Hero? Lawbreaker? Stooge? The answer probably lies somewhere in between. It’s hard not to sympathize with DeChristopher’s sense that signing petitions and turning off the lights are an insufficient stand to take against something as enormous and potentially catastrophic as global warming. It’s also hard not to applaud the sheer audacity and comedy of his scam. At the same time, DeChristopher did break the law, and people who break the law in acts of civil disobedience generally have to pay the consequences for their audaciousness -- it’s a part of the tactic. That’s what we said in an editorial last year, expecting the controversy to die down soon.
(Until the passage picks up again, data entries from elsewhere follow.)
(** [Close] closes the logger: all channel data is written out, then all
    adapters are flushed and destroyed. *)
Definition Close (rt : Runtime) (bl : XLogger A) : M A (XLogger A) :=
  let q := buf (msg bl) in
  o ← closeDrain rt 0 q (outputs bl);
  o' ← closeOutputs (range rt (length q) o) o;
  mret (set_outputs o' (set_msg {| cap := cap (msg bl); buf := [] |} bl)).

(** The first [n] turns of [startXLogger].  The loop has no exit, so a run
    of it is given turn by turn; [rts i] is what the runtime answers at
    turn [i]. *)
Fixpoint startXLogger (rts : nat -> Runtime) (i n : nat) (bl : XLogger A)
  : M A (XLogger A) :=
  match n with
  | O => mret bl
  | S n' =>
      bl' ← startXLogger_step (rts i) bl;
      startXLogger rts (S i) n' bl'
  end.

(** The per-severity methods, their level and their tag. *)
Inductive Method :=
| MEmergency | MAlert | MCritical | MError | MWarning | MNotice
| MInformational | MDebug | MWarn | MInfo | MTrace.

Definition call (m : Method)
  : Runtime -> XLogger A -> string -> list Value -> M A (XLogger A) :=
  match m with
  | MEmergency => Emergency | MAlert => Alert | MCritical => Critical
  | MError => Error | MWarning => Warning | MNotice => Notice
  | MInformational => Informational | MDebug => Debug
  | MWarn => Warn | MInfo => Info | MTrace => Trace
  end.
End Package.

(** The severity a method logs at, and the letter of its tag. *)
Definition severity (m : Method) : Z :=
  match m with
  | MEmergency => LevelEmergency | MAlert => LevelAlert
  | MCritical => LevelCritical | MError => LevelError
  | MWarning | MWarn => LevelWarning | MNotice => LevelNotice
  | MInformational | MInfo => LevelInformational
  | MDebug | MTrace => LevelDebug
  end.

Definition letter (m : Method) : string :=
  match m with
  | MEmergency => "M" | MAlert => "A" | MCritical => "C" | MError => "E"
  | MWarning | MWarn => "W" | MNotice => "N"
  | MInformational | MInfo => "I" | MDebug | MTrace => "D"
  end.

(** ** A small fmt and a recording adapter, to run the package

    [expand] is a fragment of [fmt.Sprintf]: the verbs [%s], [%d] and [%v]
    on strings, ints and errors, [%%], and the notes fmt writes for a bad
    verb, a missing operand, a lone [%] at the end and operands left over.
    Flags, widths and the other verbs of fmt are outside it; the theorems
    of the package do not depend on it, only the worked examples do. *)

Definition typeName (x : Value) : string :=
  match x with
  | VString _ => "string"
  | VInt _ => "int"
  | VError _ => "*errors.errorString"
  end.

Definition plain (x : Value) : string :=
  match x with
  | VString s => s
  | VInt n => pretty n
  | VError e => e
  end.

Definition verb (c : ascii) (x : Value) : string :=
  let good :=
    match x with
    | VString _ | VError _ => Ascii.eqb c "s" || Ascii.eqb c "v"
    | VInt _ => Ascii.eqb c "d" || Ascii.eqb c "v"
    end in
  if good then plain x
  else "%!" +:+ String c ("(" +:+ typeName x +:+ "=" +:+ plain x +:+ ")").

Fixpoint leftOver (a : list Value) : string :=
  match a with
  | [] => ""
  | [x] => typeName x +:+ "=" +:+ plain x
  | x :: a' => typeName x +:+ "=" +:+ plain x +:+ ", " +:+ leftOver a'
  end.

Definition extraNote (a : list Value) : string :=
  match a with
  | [] => ""
  | _ => "%!(EXTRA " +:+ leftOver a +:+ ")"
  end.

Fixpoint expand (format : string) (a : list Value) : string :=
  match format with
  | EmptyString => extraNote a
  | String c f1 =>
      if Ascii.eqb c "%" then
        match f1 with
        | EmptyString => "%!(NOVERB)" +:+ extraNote a
        | String d f2 =>
            if Ascii.eqb d "%" then String "%" (expand f2 a)
            else match a with
                 | [] => "%!" +:+ String d ("(MISSING)" +:+ expand f2 [])
                 | x :: a' => verb d x +:+ expand f2 a'
                 end
        end
      else String c (expand f1 a)
  end.

Definition miniFmt : Fmt := expand.

(** An adapter that keeps what it is given; [initErr] and [writeErr] are
    the errors its [Init] and [WriteMsg] answer with. *)
Record Recorder := {
  initErr : option error;
  writeErr : option error;
  written : list logMsg;
  flushed : bool;
  destroyed : bool
}.

#[global] Instance Recorder_adapter : XLoggerInterface Recorder := {
  Init l _ := (l, initErr l);
  WriteMsg l text lv :=
    match writeErr l with
    | Some e => (l, Some e)
    | None =>
        ({| initErr := initErr l; writeErr := None;
            written := written l ++ [{| lm_level := lv; lm_msg := text |}];
            flushed := flushed l; destroyed := destroyed l |}, None)
    end;
  Destroy l :=
    {| initErr := initErr l; writeErr := writeErr l; written := written l;
       flushed := flushed l; destroyed := true |};
  Flush l :=
    {| initErr := initErr l; writeErr := writeErr l; written := written l;
       flushed := true; destroyed := destroyed l |}
}.

Definition recorder (ie we : option error) : Recorder :=
  {| initErr := ie; writeErr := we; written := [];
     flushed := false; destroyed := false |}.

(** A runtime that visits keys in the order of [elements] and resolves the
    frame at depth 2 only. *)
Definition rt0 : Runtime :=
  {| caller := fun skip => if skip =? 2 then Some ("/src/app/main.go", 42) else None;
     order := fun _ ks => elements ks |}.

Definition w0 : World Recorder := {| adapters := ∅; trace := [] |}.

(** A logger as [NewXLogger] leaves it, with the given outputs. *)
Definition logger0 (channellen : Z) (o : gmap string Recorder) : XLogger Recorder :=
  {| level := LevelDebug; enableFuncCallDepth := false;
     loggerFuncCallDepth := 2; asynchronous := false;
     msg := {| cap := channellen; buf := [] |};
     outputs := o; extra := "" |}.

(** A logger at level Warning with one recording output, and its
    asynchronous twin with a channel of two. *)
Definition blW : XLogger Recorder :=
  SetLevel (logger0 2 {["rec" := recorder None None]}) LevelWarning.

Definition blA : XLogger Recorder := setAsynchronous blW.

(** Two outputs; the write of ["a"], visited first, fails. *)
Definition bl2 : XLogger Recorder :=
  logger0 2 (<["a" := recorder None (Some "disk full")]>
             {["b" := recorder None None]}).

(** The same two outputs with two records waiting in the channel. *)
Definition blQ : XLogger Recorder :=
  set_msg {| cap := 2;
             buf := [{| lm_level := LevelError; lm_msg := "r1" |};
                     {| lm_level := LevelInformational; lm_msg := "r2" |}] |}
          (setAsynchronous bl2).

(** A registry with one provider, whose [Init] fails. *)
Definition wReg : World Recorder :=
  {| adapters := {["rec" := fun _ => recorder (Some "bad config") None]};
     trace := [] |}.

(** Two healthy outputs. *)
Definition bl2ok : XLogger Recorder :=
  logger0 2 (<["a" := recorder None None]> {["b" := recorder None None]}).

(** A runtime that visits keys in the reverse of the order of [rt0]. *)
Definition rtRev : Runtime :=
  {| caller := caller rt0; order := fun _ ks => reverse (elements ks) |}.

(** A registry with one provider, whose [Init] succeeds. *)
Definition wOk : World Recorder :=
  {| adapters := {["rec" := fun _ => recorder None None]}; trace := [] |}.

(** An asynchronous logger whose channel of one is full. *)
Definition blFull : XLogger Recorder :=
  set_msg {| cap := 1; buf := [{| lm_level := LevelError; lm_msg := "r1" |}] |}
          blA.

(** A logger without outputs, one record waiting in its channel. *)
Definition blLost : XLogger Recorder :=
  set_msg {| cap := 2; buf := [{| lm_level := LevelError; lm_msg := "r1" |}] |}
          (logger0 2 ∅).

(** An asynchronous logger that reports the caller at a depth the runtime
    [rt0] does not resolve. *)
Definition blDeep : XLogger Recorder :=
  SetLogFuncCallDepth (EnableFuncCallDepth (SetExtra blA "app") true) 5.

(** ** What a run adds to the trace *)

Section Spec.
Context {fmt : Fmt} {A : Type} {adapter : XLoggerInterface A}.

(** The world after more events. *)
Definition after (w : World A) (evs : list Event) : World A :=
  {| adapters := adapters w; trace := trace w ++ evs |}.
#[global] Arguments after : simpl never.

(** The provider state after a write, whatever it answers. *)
Definition writeTo (bm : logMsg) (l : A) : A :=
  (WriteMsg l (lm_msg bm) (lm_level bm)).1.

(** The write of a record to the output [name]. *)
Definition EWrite (bm : logMsg) (name : string) : Event :=
  EWriteMsg name (lm_msg bm) (lm_level bm).

(** What a draining loop does at the output [name] of [o]: the write, and
    the line printed when the write fails. *)
Definition writeEvents (report : string) (bm : logMsg) (o : gmap string A)
           (name : string) : list Event :=
  match o !! name with
  | Some l =>
      EWrite bm name ::
      match (WriteMsg l (lm_msg bm) (lm_level bm)).2 with
      | Some e => [EPrintln [VString report; VError e]]
      | None => []
      end
  | None => []
  end.

(** The adapter calls of draining the records [q], the [i]-th [range] first:
    record after record, each one written to every key in the order of its
    [range]. *)
Fixpoint drainCalls (rt : Runtime) (i : nat) (ks : gset string)
         (q : list logMsg) : list Event :=
  match q with
  | [] => []
  | bm :: q' => map (EWrite bm) (order rt i ks) ++ drainCalls rt (S i) ks q'
  end.

(** What the second loop of [Close] does at the output [name] of [o]. *)
Definition closeEvents (o : gmap string A) (name : string) : list Event :=
  match o !! name with
  | Some _ => [EFlush name; EDestroy name]
  | None => []
  end.

(** The provider state after the records [q], oldest first. *)
Definition writeToAll (q : list logMsg) (l : A) : A :=
  foldl (fun l bm => writeTo bm l) l q.

(** The calls on the adapter [name] among the events. *)
Definition on (name : string) (e : Event) : bool :=
  match e with
  | EInit n _ | EWriteMsg n _ _ | EFlush n | EDestroy n => String.eqb n name
  | ESprintf _ _ | EPrintln _ => false
  end.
But it turns out that DeChristopher wasn’t quite done with us. With his trial approaching, he and his lawyers announced that they would mount what’s known as a “defense of necessity” or “choice of evils” defense. Rather than hiding behind technicalities or throwing himself on the mercy of the court, DeChristopher planned to address the issue head on, arguing that global warming poses such an immediate and dire threat that his illegal actions were justified. His lawyers said they hoped to call witnesses such as former Interior Secretary Cecil D. Andrus and NASA scientist James Hansen, who has been leading the fight against greenhouse gas emissions since the 1980s. In short, DeChristopher hoped to turn a relatively straightforward criminal case into a judicial inquest on climate disruption; global warming itself would be on trial.
The tactic is not entirely new. A similar defense was brought in the case of six Greenpeace activists who caused about $50,000 worth of damage to a coal-fired power station called Kingsnorth in Britain in 2007 while occupying a smokestack in an effort to shut down the plant. A jury acquitted all six.
But last week, DeChristopher’s attorneys were informed by U.S. District Judge Dee Benson that they had not met the threshold requirements for a choice-of-evils defense. Benson, who had already said he was “reluctant to open my courtroom to a lengthy hearing on global warming,” ruled that the supposed harm that would have resulted from the sales of the leases was not imminent in the sense that, say, a fire causes imminent danger. What’s more, DeChristopher had “reasonable, legal” ways to stop the auction other than breaking the law -- such as filing a lawsuit or demonstrating with the other activists outside the building. Nor, the judge said, could DeChristopher have reasonably anticipated that his actions would stop the sales.
So much for that bit of guerrilla theater; it’s back to square one for DeChristopher and his lawyers. In our view, the judge was probably right, but it’s a shame. A global warming trial would have been more sensational, more educational and, frankly, more fun. As for DeChristopher, we still believe he must pay a price for flouting the law, but it would be disappointing if he had to spend too much time atoning for what was, in the end, a creative act of civil disobedience.